Problem details — Go through the data from its first line and retype each line, stopping once the line containing "development is parametric in, and" has been retyped.

Collected data entries:

(** * tinyalsa-cxx: the PCM handle, the device-name parser and the PCM list

    A shallow embedding of [tinyalsa.cpp].  Integers of the C++ code are
    [Z] (signed [int], descriptors, error codes) or [N] ([size_type], with
    its wrap-around written out); C strings are [list ascii], the
    terminating NUL left implicit; the system calls are an interface the
    development is parametric in, and every call is recorded in a trace. *)

From Stdlib Require Import String Ascii DecimalString DecimalN.
From Stdlib Require Import ZArith NArith Bool List Lia.
Import ListNotations.

Local Open Scope Z_scope.

(** ** Platform constants ([errno.h], [fcntl.h], [sound/asound.h]) *)

Definition ENOENT : Z := 2.
Definition ENOMEM : Z := 12.
Definition EINVAL : Z := 22.
Definition EPROTO : Z := 71.

Definition O_RDWR : Z := 2.
Definition O_NONBLOCK : Z := 2048.

Definition SNDRV_PCM_CLASS_GENERIC : Z := 0.
Definition SNDRV_PCM_CLASS_MULTI : Z := 1.
Definition SNDRV_PCM_CLASS_MODEM : Z := 2.
Definition SNDRV_PCM_CLASS_DIGITIZER : Z := 3.

Definition SNDRV_PCM_SUBCLASS_GENERIC_MIX : Z := 0.
Definition SNDRV_PCM_SUBCLASS_MULTI_MIX : Z := 1.

(** ** Native ALSA to TinyALSA *)

Inductive pcm_class :=
| class_unknown
| class_generic
| class_multi_channel
| class_modem
| class_digitizer.

Inductive pcm_subclass :=
| subclass_unknown
| subclass_generic_mix
| subclass_multi_channel_mix.

(** [struct snd_pcm_info], the fields the code reads. *)
Record snd_pcm_info := {
  n_device : Z;
  n_subdevice : Z;
  n_card : Z;
  n_id : list ascii;
  n_name : list ascii;
  n_subname : list ascii;
  n_dev_class : Z;
  n_dev_subclass : Z;
  n_subdevices_count : Z;
  n_subdevices_avail : Z
}.

Record pcm_info := {
  device : Z;
  subdevice : Z;
  card : Z;
  subdevices_count : Z;
  subdevices_available : Z;
  id : list ascii;
  name : list ascii;
  subname : list ascii;
  class_ : pcm_class;
  subclass : pcm_subclass
}.

(** ** What [tinyalsa.hpp] fixes

    The header is not part of the sources at hand.  What the code takes
    from it and [tinyalsa.cpp] does not show is kept as parameters: the
    width of [size_type] (an unsigned integer type, wide enough to index
    a string, that the code prints with [%lu]), the value [invalid_fd()]
    returns, and the value-initialised [pcm_info], whose three text
    buffers have the capacities the header declares. *)

Class Target := {
  size_type_bits : N;
  invalid_fd : Z;
  pcm_info_init : pcm_info
}.

(** [size_type(x)]: conversion to the unsigned type. *)
Definition to_size_type `{Target} (x : N) : N := (x mod 2 ^ size_type_bits)%N.

(** Conversion of a signed value to [size_type]. *)
Definition size_type_of_Z `{Target} (x : Z) : N :=
  Z.to_N (x mod 2 ^ Z.of_N size_type_bits).

(** ** Results *)

Record result := mk_result { error : Z }.

Definition failed (r : result) : bool := negb (error r =? 0).

Record generic_result (A : Type) := mk_generic_result {
  gr_error : Z;
  gr_value : A
}.
Arguments mk_generic_result {A} _ _.
Arguments gr_error {A} _.
Arguments gr_value {A} _.

Definition gr_failed {A} (r : generic_result A) : bool :=
  negb (gr_error r =? 0).

Definition unwrap {A} (r : generic_result A) : A := gr_value r.

Definition to_tinyalsa_class (native_class_ : Z) : pcm_class :=
  if native_class_ =? SNDRV_PCM_CLASS_GENERIC then class_generic
  else if native_class_ =? SNDRV_PCM_CLASS_MULTI then class_multi_channel
  else if native_class_ =? SNDRV_PCM_CLASS_MODEM then class_modem
  else if native_class_ =? SNDRV_PCM_CLASS_DIGITIZER then class_digitizer
  else class_unknown.

Definition to_tinyalsa_subclass (native_subclass : Z) : pcm_subclass :=
  if native_subclass =? SNDRV_PCM_SUBCLASS_GENERIC_MIX then subclass_generic_mix
  else if native_subclass =? SNDRV_PCM_SUBCLASS_MULTI_MIX
       then subclass_multi_channel_mix
  else subclass_unknown.

(** [memcpy(dst, src, std::min(sizeof(dst), sizeof(src)))]: the first
    bytes of [dst] are overwritten, the others stay. *)
Definition memcpy_min (dst src : list ascii) : list ascii :=
  let n := Nat.min (length dst) (length src) in
  firstn n src ++ skipn n dst.

Definition to_tinyalsa_info `{Target} (native_info : snd_pcm_info) : pcm_info :=
  let out := pcm_info_init in
  {| device := n_device native_info;
     subdevice := n_subdevice native_info;
     card := n_card native_info;
     subdevices_count := n_subdevices_count native_info;
     subdevices_available := n_subdevices_avail native_info;
     id := memcpy_min (id out) (n_id native_info);
     name := memcpy_min (name out) (n_name native_info);
     subname := memcpy_min (subname out) (n_subname native_info);
     class_ := to_tinyalsa_class (n_dev_class native_info);
     subclass := to_tinyalsa_subclass (n_dev_subclass native_info) |}.

(** ** The name parser *)

(** A C string is the list of its characters; [char_at name i] is
    [name[i]], which reads the terminating NUL at [i = strlen name]. *)
Definition cstring := list ascii.

Definition strlen (name : cstring) : nat := length name.

Definition char_at (name : cstring) (i : nat) : ascii := nth i name Ascii.zero.

Definition cstr (s : string) : cstring := list_ascii_of_string s.

Module parsed_name.

Record t := mk {
  valid : bool;
  card : N;
  device : N;
  is_capture : bool
}.

(** The default member values. *)
Definition init : t :=
  {| valid := false; card := 0; device := 0; is_capture := false |}.

Definition is_dec (c : ascii) : bool :=
  (("0"%char <=? c)%char && (c <=? "9"%char)%char)%bool.

Definition to_dec `{Target} (c : ascii) : N :=
  size_type_of_Z (Z.of_N (N_of_ascii c) - Z.of_N (N_of_ascii "0"%char)).

(** [for (i = from; i < from + count; i++) if (name[i] == 'D') { d_pos = i; break; }]
    with [d_pos] initially [fallback]. *)
Fixpoint find_D (name : cstring) (from count fallback : nat) : nat :=
  match count with
  | O => fallback
  | S count' =>
      if (char_at name from =? "D")%char then from
      else find_D name (S from) count' fallback
  end.

(** One of the two digit loops: [count] iterations from index [from],
    accumulating into [acc].  The boolean is [false] when the loop left
    through [return false]; the number is the field as the loop left it. *)
Fixpoint parse_number `{Target} (name : cstring) (from count : nat) (acc : N)
  : bool * N :=
  match count with
  | O => (true, acc)
  | S count' =>
      if is_dec (char_at name from) then
        let acc := to_size_type (acc * 10) in
        let acc := to_size_type (acc + to_dec (char_at name from)) in
        parse_number name (S from) count' acc
      else (false, acc)
  end.

(** [parsed_name::parse]: the returned flag and the fields as they are
    left. *)
Definition parse `{Target} (name : cstring) (self : t) : bool * t :=
  let name_length := strlen name in
  if (name_length =? 0)%nat then (false, self)
  else if (negb (char_at name 0 =? "p")%char
           || negb (char_at name 1 =? "c")%char
           || negb (char_at name 2 =? "m")%char
           || negb (char_at name 3 =? "C")%char)%bool
  then (false, self)
  else
    let d_pos := find_D name 4 (name_length - 4) name_length in
    if (name_length <=? d_pos)%nat then (false, self)
    else
      let last := char_at name (name_length - 1) in
      if (negb (last =? "c")%char && negb (last =? "p")%char)%bool
      then (false, self)
      else
        let self := {| valid := valid self; card := 0; device := 0;
                       is_capture := (last =? "c")%char |} in
        let '(ok, c) := parse_number name 4 (d_pos - 4) 0%N in
        let self := {| valid := valid self; card := c; device := device self;
                       is_capture := is_capture self |} in
        if negb ok then (false, self)
        else
          let '(ok, d) :=
            parse_number name (S d_pos) (name_length - 1 - S d_pos) 0%N in
          let self := {| valid := valid self; card := card self; device := d;
                         is_capture := is_capture self |} in
          if negb ok then (false, self) else (true, self).

(** The constructor: [valid = parse(name)]. *)
Definition make `{Target} (name : cstring) : t :=
  let '(ok, self) := parse name init in
  {| valid := ok; card := card self; device := device self;
     is_capture := is_capture self |}.

End parsed_name.

(** ** A concrete target

    LP64 Linux, for concrete runs: 64-bit [size_type], [-1] for the
    invalid descriptor and zero-filled buffers of 64, 80 and 32 bytes. *)
Definition linux64 : Target :=
  {| size_type_bits := 64;
     invalid_fd := -1;
     pcm_info_init :=
       {| device := 0; subdevice := 0; card := 0;
          subdevices_count := 0; subdevices_available := 0;
          id := repeat Ascii.zero 64;
          name := repeat Ascii.zero 80;
          subname := repeat Ascii.zero 32;
          class_ := class_unknown; subclass := subclass_unknown |} |}.

(** ** The host: system calls and the allocator

    The code talks to the kernel through [open], [close], [ioctl],
    [opendir]/[readdir]/[closedir] and to the allocator through
    [new (std::nothrow)] and the growth of a [std::vector].  What they
    answer is not the code's business: the development is parametric in a
    [Host], whose state [world] every call may change and whose [errno]
    is read after a failed call. *)

Inductive ioctl_request :=
| SNDRV_PCM_IOCTL_INFO
| SNDRV_PCM_IOCTL_PREPARE
| SNDRV_PCM_IOCTL_START
| SNDRV_PCM_IOCTL_DROP
| SNDRV_PCM_IOCTL_READI_FRAMES.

Result for this task —
(** * tinyalsa-cxx: the PCM handle, the device-name parser and the PCM list

    A shallow embedding of [tinyalsa.cpp].  Integers of the C++ code are
    [Z] (signed [int], descriptors, error codes) or [N] ([size_type], with
    its wrap-around written out); C strings are [list ascii], the
    terminating NUL left implicit; the system calls are an interface the
    development is parametric in, and every call is recorded in a trace. *)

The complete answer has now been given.